I definitely regret not taking certain actions. I'll be talking about my main regret here. It's the "what if"s that make me regret it so much.

From kindergarten through second grade I had a best friend who I'll call Taylor. We played at recess together, were in the same class together, talked on the phone to each other, and were buddies when we went on field trips. I have many photographs of her and me together. There was a reason that we stopped being friends, she moved away to live with her mom. I cannot remember if I got her telephone number to her new location or not. I should have found it. I should have called and kept in touch. Distance doesn't need to stop a friendship. I have friends now who are in other countries. If I had done this, could I have saved her?

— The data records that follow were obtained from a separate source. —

(** * searxstats.model: a shallow embedding and its verification

    The development follows [src/searxstats/model.py]:
    - Python values and dictionaries (insertion-ordered, string keys);
    - [SearxStatisticsResult], the aggregate store, with its methods;
    - [Fetcher], the probe adapter;
    - [create_fetch], the fetch-and-merge factory.

    The helpers imported from [searxstats.common] ([dict_update],
    [print_exception_wrapper], [create_task], [for_each]) are not part of
    the verified file; they are modelled from their documented contract and
    marked as such. *)

From Stdlib Require Import ZArith Permutation.
From stdpp Require Import base strings list gmap.
(** * pymino.ext.context: event dispatch, command routing and reply-wait

    A shallow embedding of [src/pymino/ext/context.py]: the parameter
    resolver [_set_parameters], the command router [_handle_command] with
    its cooldown check [_check_cooldown], the dispatcher [_handle_event], the
    reply-wait cache writer [_add_cache] and the polling primitive
    [Context.wait_for_message].

    Conventions.
    - Python exceptions are the [Raise] results of a state-and-error monad
      [M]; the state a raising call has already written is kept, as in
      Python.
    - [time()] returns float seconds; here a clock reading is an integer
      number of microseconds, so [int(x)] of a difference of readings is
      [Z.quot _ 1000000] (truncation towards zero).
    - A Python [str] is the string of the bytes of its UTF-8 encoding;
      [len] and slices count code points ([PyStr.len], [PyStr.drop],
      [PyStr.take]).
    - Every reply sent, every handler called and every operation on the
      cooldown table and on the on-disk cache is appended, in program
      order, to the [trace] of the state.
    - A handler is taken by its outcome, the value it returns or the
      exception it raises.  What the body of a handler does through its
      context on the way is not part of a dispatch here: where a statement
      gives the clock, the cooldown table or the cache after a call, it
      is for a handler that leaves these alone. *)

From Stdlib Require Import ZArith Lia Ascii String.
From stdpp Require Import gmap strings list fin_maps pretty.

Open Scope string_scope.
Open Scope list_scope.
Open Scope Z_scope.

(** ** Python string operations used by the router *)

Module PyStr.

(** A Python [str] is a sequence of code points; [len] and slices count
    code points.  A text is held here as the bytes of its UTF-8 encoding:
    a byte of the form [10xxxxxx] continues the code point begun before
    it, every other byte begins one. *)
Definition continuation (c : ascii) : bool :=
  match c with
  | Ascii _ _ _ _ _ _ b6 b7 => b7 && negb b6
  end.
(** * examples/tiling.ipynb: the tiling notebook of xarray-spatial

    The notebook defines four callbacks, hands them to [render_tiles] and
    previews the tiles written.  The callbacks are glue around library calls,
    so the embedding keeps every library call as an event of a small program
    monad: a callback is a program over the events of geopandas,
    spatialpandas and datashader, and its meaning is given for every
    implementation of these libraries. *)

From Stdlib Require Import ZArith List Ascii String Floats DecimalString DecimalPos DecimalZ.
From stdpp Require Import gmap strings list fin_maps.

Local Open Scope Z_scope.
Local Open Scope string_scope.

(** ** Python values and exceptions *)

Inductive exn : Type :=
| KeyError (key : string)
| ValueError
| OverflowError
| LibraryError (what : string).

Inductive outcome (A : Type) : Type :=
| Returns (a : A)
| Raises (e : exn).
Arguments Returns {A} a.
Arguments Raises {A} e.

(** The values a keyword argument of the post-render hook is bound to:
    [None], a [bool], an [int], a [str], or any other object, which is kept
    as what its [__format__] does with the empty format: the text it
    returns or the exception it raises. *)
Inductive pyval : Type :=
| PyNone
| PyBool (b : bool)
| PyInt (n : Z)
| PyStr (s : string)
| PyObject (formatted : outcome string).

(** [str(n)] of an [int]. *)
Definition decimal (n : Z) : string := NilZero.string_of_int (Z.to_int n).

(** [format(v, '')], what a [{}] field of [str.format] prints; it raises
    what the [__format__] of the value raises. *)
Definition py_format (v : pyval) : outcome string :=
  match v with
  | PyNone => Returns "None"
  | PyBool true => Returns "True"
  | PyBool false => Returns "False"
  | PyInt n => Returns (decimal n)
  | PyStr s => Returns s
  | PyObject formatted => formatted
  end.

(** The values whose formatting returns. *)
Definition formats (v : pyval) : Prop := exists text, py_format v = Returns text.

(** [kwargs[key]]: a missing key raises [KeyError(key)]. *)
Definition getitem (kwargs : gmap string pyval) (key : string) : outcome pyval :=
  match kwargs !! key with
  | Some v => Returns v
  | None => Raises (KeyError key)
  end.

(** [outcome] is the exception monad of pure Python code. *)
#[global] Instance outcome_ret : MRet outcome := fun A a => Returns a.
#[global] Instance outcome_bind : MBind outcome := fun A B k o =>
  match o with
  | Returns a => k a
  | Raises e => Raises e
  end.

(** ** Programs over library calls

    A program either returns, raises, or calls the library with [c] and goes
    on with [k] applied to what the call returned. *)
Inductive prog (E : Type -> Type) (A : Type) : Type :=
| Ret (a : A)
| Raise (e : exn)
| Call {X : Type} (c : E X) (k : X -> prog E A).
Arguments Ret {E A} a.
Arguments Raise {E A} e.
Arguments Call {E A X} c k.

Fixpoint prog_seq {E A B} (k : A -> prog E B) (p : prog E A) : prog E B :=
  match p with
  | Ret a => k a
  | Raise e => Raise e
  | Call c k' => Call c (fun x => prog_seq k (k' x))
  end.

#[global] Instance prog_ret E : MRet (prog E) := fun A a => Ret a.
#[global] Instance prog_bind E : MBind (prog E) := fun A B k p => prog_seq k p.

Definition call {E X} (c : E X) : prog E X := Call c Ret.

Definition lift {E A} (o : outcome A) : prog E A :=
  match o with
  | Returns a => Ret a
  | Raises e => Raise e
  end.

(** An implementation of the library answers every call, by a value or by
    an exception. *)
Definition library (E : Type -> Type) : Type := forall X, E X -> outcome X.

Fixpoint run {E A} (lib : library E) (p : prog E A) : outcome A :=
  match p with
  | Ret a => Returns a
  | Raise e => Raises e
  | Call c k =>
      match lib _ c with
      | Returns x => run lib (k x)
      | Raises e => Raises e
      end
  end.

(** The calls a run makes, in order; a call that raises is the last one. *)
Fixpoint trace {E A} (lib : library E) (p : prog E A) : list (sigT E) :=
  match p with
  | Ret _ | Raise _ => []
  | Call c k =>
      existT _ c ::
        match lib _ c with
        | Returns x => trace lib (k x)
        | Raises _ => []
        end
  end.

(** ** [post_render_func] *)

(** The [info] string of the hook, [x={},y={},z={}] filled from the keyword
    arguments: the three are read in the order [x], [y], [z], then [format]
    fills the fields in that order. *)
Definition post_render_info (kwargs : gmap string pyval) : outcome string :=
  x ← getitem kwargs "x";
  y ← getitem kwargs "y";
  z ← getitem kwargs "z";
  x_text ← py_format x;
  y_text ← py_format y;
  z_text ← py_format z;
  mret ("x=" ++ x_text ++ ",y=" ++ y_text ++ ",z=" ++ z_text).

Definition post_render_func {PILImage : Type} (img : PILImage)
    (kwargs : gmap string pyval) : outcome PILImage :=
  info ← post_render_info kwargs;
  mret img.

(** ** The objects of the libraries

    What the notebook only passes from one library call to the next stays
    abstract.  [rows_in_box df b] is the bounding-box filter of geopandas,
    the rows of [df] whose geometry meets the box [b]; [shape agg] is
    [agg.shape], rows first. *)

(** [shapely.geometry.box(minx, miny, maxx, maxy)]. *)
Record bbox : Type := Box { minx : float; miny : float; maxx : float; maxy : float }.

Class LibraryObjects : Type := {
  GeoDataFrame : Type;
  Series : Type;
  SpatialFrame : Type;
  DataArray : Type;
  Image : Type;
  PILImage : Type;
  Figure : Type;
  TileSource : Type;
  Results : Type;
  rows_in_box : GeoDataFrame -> bbox -> GeoDataFrame;
  shape : DataArray -> Z * Z
}.

(** A slice [start:stop]. *)
Record slice : Type := Slice { start : float; stop : float }.

(** [datashader.Canvas]: the constructor stores its configuration. *)
Record Canvas : Type := {
  x_range : float * float;
  y_range : float * float;
  plot_height : Z;
  plot_width : Z
}.

(** A parameter with a default value: the caller gives it or leaves it out. *)
Inductive arg (A : Type) : Type :=
| Omitted
| Given (a : A).
Arguments Omitted {A}.
Arguments Given {A} a.

Definition arg_default {A} (d : A) (a : arg A) : A :=
  match a with
  | Omitted => d
  | Given v => v
  end.

Section Callbacks.
Context `{LibraryObjects}.

(** *** [load_data_func] *)

(** [df.cx[xs, ys]], the coordinate indexer of geopandas; its key is the
    pair of a slice in x and a slice in y. *)
Inductive geoE : Type -> Type :=
| Cx (df : GeoDataFrame) (key : slice * slice) : geoE GeoDataFrame.

(** [world] is the global the function reads. *)
Definition load_data_func (world : GeoDataFrame)
    (x_range y_range : float * float) : prog geoE GeoDataFrame :=
  call (Cx world (Slice (fst y_range) (snd y_range),
                  Slice (fst x_range) (snd x_range))).

(** *** [rasterize_func] *)

Inductive rasterE : Type -> Type :=
| SpatialGeoDataFrame (df : GeoDataFrame) (geometry : string) : rasterE SpatialFrame
| Polygons (cvs : Canvas) (source : SpatialFrame) (geometry : string) : rasterE DataArray.

Definition rasterize_func (df : GeoDataFrame) (x_range y_range : float * float)
    (height width : Z) : prog rasterE DataArray :=
  spatialpandas_df ← call (SpatialGeoDataFrame df "geometry");
  let cvs := {| x_range := x_range; y_range := y_range;
                plot_height := height; plot_width := width |} in
  agg ← call (Polygons cvs spatialpandas_df "geometry");
  mret agg.

(** *** [shader_func] *)

(** A span is [None] or a pair [(min, max)]. *)
Inductive shadeE : Type -> Type :=
| Shade (agg : DataArray) (cmap : list string) (span : option (float * float))
    (how : string) : shadeE Image
| SetBackground (img : Image) (color : string) : shadeE Image.

Definition shader_func (agg : DataArray) (span : arg (option (float * float)))
    : prog shadeE Image :=
  let span := arg_default None span in
  img ← call (Shade agg ["black"; "teal"] span "log");
  img ← call (SetBackground img "black");
  mret img.
End Callbacks.

(** ** The cells of the notebook *)

(** [range(start, stop)] and the integers it runs through. *)
Record py_range : Type := Range { range_start : Z; range_stop : Z }.

Definition range_items (r : py_range) : list Z :=
  map (fun i => range_start r + Z.of_nat i)
      (seq 0 (Z.to_nat (range_stop r - range_start r))).

(** [int(f)] truncates a float towards zero. *)
Definition py_int (f : float) : outcome Z :=
  match Prim2SF f with
  | S754_zero _ => Returns 0
  | S754_infinity _ => Raises OverflowError
  | S754_nan => Raises ValueError
  | S754_finite neg m e =>
      let magnitude :=
        if (0 <=? e)%Z then Z.pos m * 2 ^ e else Z.pos m / 2 ^ (- e) in
      Returns (if neg then - magnitude else magnitude)
  end.

Section Notebook.
Context `{LibraryObjects}.

(** An argument of the [render_tiles] call: one of the callbacks, a string
    or a pair of integers. *)
Inductive render_arg : Type :=
| LoadFn (f : float * float -> float * float -> prog geoE GeoDataFrame)
| RasterizeFn (f : GeoDataFrame -> float * float -> float * float -> Z -> Z ->
                   prog rasterE DataArray)
| ShaderFn (f : DataArray -> arg (option (float * float)) -> prog shadeE Image)
| HookFn (f : PILImage -> gmap string pyval -> outcome PILImage)
| StrArg (s : string)
| PairArg (lo hi : Z).

(** The library calls of the cells.  [Column df c] is [df.c],
    [NotEqual s v] is [s != v], [Getitem df mask] is [df[mask]] and
    [SetAttr p path v] is the assignment [p.path = v]. *)
Inductive nbE : Type -> Type :=
| DatasetsGetPath (dataset : string) : nbE string
| ReadFile (path : string) : nbE GeoDataFrame
| ToCrs (df : GeoDataFrame) (crs : string) : nbE GeoDataFrame
| Column (df : GeoDataFrame) (name : string) : nbE Series
| NotEqual (s : Series) (v : pyval) : nbE Series
| Getitem (df : GeoDataFrame) (mask : Series) : nbE GeoDataFrame
| Plot (df : GeoDataFrame) (figsize : Z * Z) : nbE unit
| RenderTiles (full_extent : float * float * float * float) (levels : py_range)
    (kwargs : list (string * render_arg)) : nbE Results
| OutputNotebook : nbE unit
| NewFigure (width height : Z) (x_range y_range : Z * Z) (tools : string) : nbE Figure
| SetAttr (p : Figure) (path : list string) (v : pyval) : nbE unit
| WMTSTileSource (url : string) : nbE TileSource
| AddTile (p : Figure) (source : TileSource) (render_parents : bool) : nbE unit
| Show (p : Figure) : nbE unit.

During my Freshman year at high school, I was suddenly reminded of my past with Taylor. She was on the news; there were posters of her even at my school. However, it wasn't because she had done something great, it was because she had gone missing. She was 14. I learned from the news that she had autism and had probably gone with a man she met on the Internet. A few weeks later, she was found. The man she was with was over thirty years older than her. He had tortured and raped her. 

If I had made the effort to keep in contact with her, would she have needed to look for companionship from a stranger? Could I have convinced her not to go meet him? Had I not become depressed in 3rd grade, would I have taken the initiative to find a way to still be friends?

I know, deep down, that I am not responsible for the terrible things that happened to her. I know that God has a reason. I just wonder if the reason was to let me know the impact I may have on people.

1 Comment
  1. snowdreamer 14 years ago

    Honey there's one thing I've learned in my long life is there are not what if's.  Things happen for a reason and in the order they are supposed to happen.  Even if you'd kept in touch it doesn't mean you would have kept it from happening, men like him have their way of being sweet before horrible.  I'm so sorry for her and I pray God will bring her along.  Don't beat yourself up sweetheart…you are in my prayers.